Currently starring in a limited 12-week run as Hedwig, Darren Criss makes his triumphant return to Broadway, rocking the Belasco Theatre and silencing his critics. As the youngest Hedwig to date, in the lead up to his run many feared that Criss’ performance may have had something missing that was found in the previous Hedwigs. However, this could not have been further from the truth.
The mixed format of the show is the perfect vehicle for Criss with the character playing to his many strengths, providing the audience with a no holds barred concert experience while at the same time taking us on this tragic journey of self destruction/discovery that Hedwig undergoes. It is Criss’ very youthful energy and sense of wonder, especially early on in the piece that captivates the audience and, in a way, makes her tale even more heartbreaking as we see its loss. As Hedwig tells her sorry tale over the course of 90 minutes, Criss constantly smashes through the fourth wall showing his intelligence, sass, and ability to take an audience along with him wherever he chooses to go. Criss’ Hedwig commands the stage from the minute she descends to the floor and she is simply mesmerising to watch.

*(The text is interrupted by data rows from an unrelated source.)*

(* ===== verification/RelEngine.v ===== *)
(** * Relayer: the job engine

    [relayer/src/engine.ts].  [handleAdvert] decides whether to bid,
    [handlePayload] accepts and submits a job, [resumeAcceptedJobs] finishes what
    an interrupted process left behind.  The chain adapter is any state
    transformer over a chain state; decryption, the payload decoder, hashing and
    signing are parameters.

    The handlers of this file run from start to end: what they do when nothing else runs in
    between.  [RelAsync] has the same handlers with a possible switch at every await.

    [w_log] is a ghost log of the transactions sent to the chain, each with the
    queue as it was at that moment: the ordering lemmas speak about it and no
    operation reads it. *)
From Stdlib Require Import Ascii.
From stdpp Require Import base tactics list sets strings.
From Stdlib Require Import ZArith Lia.
From S2P Require Import Prelude JsString JsMap Bytes Json PubValidate RelPayload RelMessages RelStore.
Import RelayBytes.
Open Scope string_scope.
Open Scope list_scope.
Open Scope Z_scope.

(** ** Data *)
Inductive JobStatus : Type := js_open | js_accepted | js_submitted | js_slashed | js_canceled.
Global Instance JobStatus_eq_dec : EqDecision JobStatus.
Proof. solve_decision. Defined.

Record OnChainJob : Type := mkJob {
  oj_exists : bool;
  oj_status : JobStatus;
  oj_fee : Z;
  oj_deadline : Z;
  oj_payloadHash : string;
  oj_acceptedRelayer : option string;
}.

Record OnChainRelayer : Type := mkRelayer {
  or_registered : bool;
  or_x25519Pk : string;
  or_endpoint : string;
  or_freeStake : Z;
}.

Class RelayerChainAdapter (C : Type) : Type := {
  getJob : string → M C (option OnChainJob);
  getRelayer : string → M C (option OnChainRelayer);
  latestLedger : M C Z;
  simulatePoolWithdraw : PoolWithdrawPayload → M C unit;
  acceptJob : string → M C string;
  submitPoolWithdraw : string → PoolWithdrawPayload → M C string;
}.

Record SubmitRetryPolicy : Type := mkRetry { maxAttempts : Z; baseDelayMs : Z }.
Definition DEFAULT_SUBMIT_RETRY : SubmitRetryPolicy := mkRetry 3 1000.

Record RelayerEngineStats : Type := mkStats {
  jobsSeen : Z;
  bidsSent : Z;
  payloadsSeen : Z;
  st_accepted : Z;
  submitted : Z;
  rejected : Z;
  deadlineDeclined : Z;
  lastError : option string;
}.

Record PayloadResult : Type := mkResult { acceptedTx : string; submittedTx : string }.

Record IdempotencyEntry : Type := mkIdem { ie_result : PayloadResult; ie_expiresAt : Z }.

Definition IDEMPOTENCY_TTL_MS : Z := 24 * 60 * 60 * 1000.
Definition LEDGER_INTERVAL_MS : Z := 5000.
Definition BID_EXPIRY_GRACE_MS : Z := 60 * 60 * 1000.
Definition DEFAULT_DEADLINE_MARGIN_LEDGERS : Z := 30.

… Having settled into the role over the past month, Criss’ Hedwig is getting feistier, more daring, and more interactive producing an exciting, edgy performance that is both powerful to watch, yet all the more tragic. If audience participation is not your cup of tea, however, then steer clear of the first ten or so rows in the orchestra as seated there, you really are fair game for Hedwig’s antics.

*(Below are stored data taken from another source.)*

Fixpoint submit_loop (n : nat) (attempt : Z) (jobId : string) (payload : PoolWithdrawPayload) (deadline : Z) (last : jserr) : T string :=
  match n with
  | O => fail last
  | S n' =>
      catch
        (current ← getJob jobId;
         if is_submitted current then mret ("on-chain:" +:+ jobId)
         else transact (CallSubmit jobId payload) (submitPoolWithdraw jobId payload))
        (λ err,
          recordFailure jobId (err_message err);;
          current ← getJob_or_null jobId;
          if is_submitted current then mret ("on-chain:" +:+ jobId)
          else if maxAttempts (submitRetry cfg) <=? attempt then fail err
          else
            head ← hasDeadlineHeadroom deadline;
            if negb head then fail err
            else
              act (world (sleep (baseDelayMs (submitRetry cfg) * 2 ^ (attempt - 1) + jitterMs attempt)));;
              submit_loop n' (attempt + 1) jobId payload deadline err)
  end.
Definition submitWithRetry (jobId : string) (payload : PoolWithdrawPayload) (deadline : Z) : T string :=
  submit_loop (Z.to_nat (maxAttempts (submitRetry cfg))) 1 jobId payload deadline (JsError "undefined").

Definition accept_or_reconcile (jobId : string) : T string :=
  catch (transact (CallAccept jobId) (acceptJob jobId))
    (λ err,
      reconciled ← reconcileAcceptance jobId;
      match reconciled with
      | None => fail err
      | Some tx => if String.eqb tx "" then fail err else mret tx
      end).

Definition prepare (msg : EncryptedPayload) : T (option (PoolWithdrawPayload * OnChainJob * string)) :=
  aad ← Done (hexToBytes (ep_jobId msg));
  plaintext ← Done (openBox (ep_box msg) (ec_x25519SecretKey cfg) aad);
  payload ← Done (decodePoolWithdrawPayload json_of_bytes plaintext);
  job ← getJob (ep_jobId msg);
  match job with
  | None => mret None
  | Some job =>
      if negb (oj_exists job) || negb (bool_decide (oj_status job = js_open)) then mret None
      else
        hash ← Done (hashPoolWithdrawPayloadHex addressXdr symbolXdr keccak_256 payload);
        if negb (String.eqb (toLowerCase hash) (toLowerCase (oj_payloadHash job)))
        then fail (JsError "Payload hash mismatch.")
        else
          head ← hasDeadlineHeadroom (oj_deadline job);
          if negb head then stats count_declined;; mret None
          else
            act (world (chain (simulatePoolWithdraw payload)));;
            now ← act (world (gets w_now));
            enqueue (mkEntry (ep_jobId msg) None None (serializePoolWithdrawPayload payload) (oj_deadline job)
              (bigint_toString 10 (oj_fee job)) now 0 None);;
            atx ← accept_or_reconcile (ep_jobId msg);
            markAccepted (ep_jobId msg) atx;;
            mret (Some (payload, job, atx))
  end.

Definition deliver (msg : EncryptedPayload) (payload : PoolWithdrawPayload) (job : OnChainJob) (atx : string) : T PayloadResult :=
  stats count_accepted;;
  stx ← submitWithRetry (ep_jobId msg) payload (oj_deadline job);
  stats count_submitted;;
  resolve (ep_jobId msg);;
  now ← act (world (gets w_now));
  act (world (record_job (mkLedgerEntry (ep_jobId msg) atx stx (oj_fee job) now)));;
  notifySettled (ep_jobId msg) completed;;
  (match ep_idempotencyKey msg with
   | None => mret tt
   | Some key =>
       act (world (on_eng (λ e, mkEngine (e_stats e) (e_bids e)
         (JMap.set key (mkIdem (mkResult atx stx) (now + IDEMPOTENCY_TTL_MS)) (e_idempotencyStore e)) (e_pendingJobs e))))
   end);;
  mret (mkResult atx stx).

From the first moment I saw Rebecca Naomi Jones’ Yitzhak on stage I knew I was going to love her. … With a big, powerful voice (when Hedwig allows Yitzhak to be heard) and enormous strength in his stillness, your eyes are constantly torn between Jones’ calm and Criss’ frenzy.

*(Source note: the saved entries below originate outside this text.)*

Definition failover_step (now : Z) (acc : list FailoverEvent * RelayerHub)
    (item : string * Assignment) : list FailoverEvent * RelayerHub :=
  let '(events, h) := acc in
  let '(jobId, assignment) := item in
  if isNodeAlive (as_operator assignment) now h then (events, h)
  else
    match alternative now jobId (as_operator assignment) h with
    | None => (events, h)
    | Some alt =>
        (events ++ [mkFailover jobId (as_operator assignment) (rb_operator alt)],
         set_assignments (JMap.set jobId (mkAssignment (rb_operator alt) now) (h_assignments h)) h)
    end.

(** The loop visits each assignment once: replacing the value of the key being
    visited does not make the iterator visit it again. *)
Definition runFailoverCheck (now : Z) (h : RelayerHub) : list FailoverEvent * RelayerHub :=
  foldl (failover_step now) ([], h) (h_assignments h).

(** ** Forgetting *)
Definition keep_fresh {A} (fresh : A → bool) (m : list (string * list A)) : list (string * list A) :=
  JMap.retain (λ _ l, negb (bool_decide (l = []))) (prod_map id (List.filter fresh) <$> m).

Definition hub_prune (now : Z) (h : RelayerHub) : RelayerHub :=
  mkHub (h_stats h)
    (keep_fresh (λ b, now - be_addedAt b <? BID_EXPIRY_MS) (h_bids h))
    (keep_fresh (λ e, now - SCORE_WINDOW_MS <=? oe_at e) (h_outcomes h))
    (h_knownOperators h) (h_lastHeartbeatAt h)
    (JMap.retain (λ _ a, now - as_addedAt a <? ASSIGNMENT_EXPIRY_MS) (h_assignments h)).

(** ** Scores *)
Definition windowedOutcomes (operator : string) (now : Z) (h : RelayerHub)
    : list OutcomeEntry * RelayerHub :=
  let list := default [] (JMap.get operator (h_outcomes h)) in
  let fresh := List.filter (λ e, now - SCORE_WINDOW_MS <=? oe_at e) list in
  (fresh,
   if (length fresh =? length list)%nat then h
   else mkHub (h_stats h) (h_bids h) (JMap.set operator fresh (h_outcomes h)) (h_knownOperators h)
          (h_lastHeartbeatAt h) (h_assignments h)).

Definition is_completed (e : OutcomeEntry) : bool :=
  match oe_result e with completed => true | failed => false end.

Definition scoreFor (operator : string) (now : Z) (h : RelayerHub) : RelayerScore * RelayerHub :=
  let '(entries, h') := windowedOutcomes operator now h in
  let nc := Z.of_nat (length (List.filter is_completed entries)) in
  let nf := Z.of_nat (length (List.filter (λ e, negb (is_completed e)) entries)) in
  let resolved := nc + nf in
  (mkScore operator (if resolved =? 0 then NEUTRAL_RELAYER_SCORE else (nc # Z.to_pos resolved)) nc nf,
   h').

(** ** The subscription handler *)
(** [string | { operator, addedAt }]: older files and [persistState] itself keep
    only the operator. *)
Inductive SavedAssignment : Type :=
| SavedOperator (operator : string)
| SavedEntry (a : Assignment).

Record SavedBid : Type := mkSavedBid { sb_bid : RelayerBid; sb_addedAt : option Z }.

Record HubState : Type := mkHubState {
  hs_bids : list (string * list SavedBid);
  hs_outcomes : list (string * list OutcomeEntry);
  hs_knownOperators : list string;
  hs_lastHeartbeatAt : list (string * Z);
  hs_assignments : list (string * SavedAssignment);
  hs_stats : option RelayerHubStats;
}.

Definition save_bid (b : BidEntry) : SavedBid := mkSavedBid (be_bid b) (Some (be_addedAt b)).

(** The state [persistState] hands to the store. *)
Definition snapshot (h : RelayerHub) : HubState :=
  mkHubState
    (prod_map id (List.map save_bid) <$> h_bids h)
    (h_outcomes h) (h_knownOperators h) (h_lastHeartbeatAt h)
    (prod_map id (λ a, SavedOperator (as_operator a)) <$> h_assignments h) (Some (h_stats h)).

Definition set_all {V} (saved : list (string * V)) (m : list (string * V)) : list (string * V) :=
  foldl (λ m kv, JMap.set kv.1 kv.2 m) m saved.

Definition restore_bid (now : Z) (b : SavedBid) : BidEntry :=
  mkBidEntry (sb_bid b) (default now (sb_addedAt b)).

The chemistry between Criss and Jones is a joy to watch. Both love to goad and play with the other, recruiting the audience onto their side with whatever means at their disposal. Vocally, they sound amazing together, making me wish that we could get a cast album starring the pair, however much I love Neil Patrick Harris and Lena Hall in the roles.
… Extravagant, lush, and vibrant, dolled out in her finest, Criss is non-existent on stage for the majority of the piece, it is just Hedwig.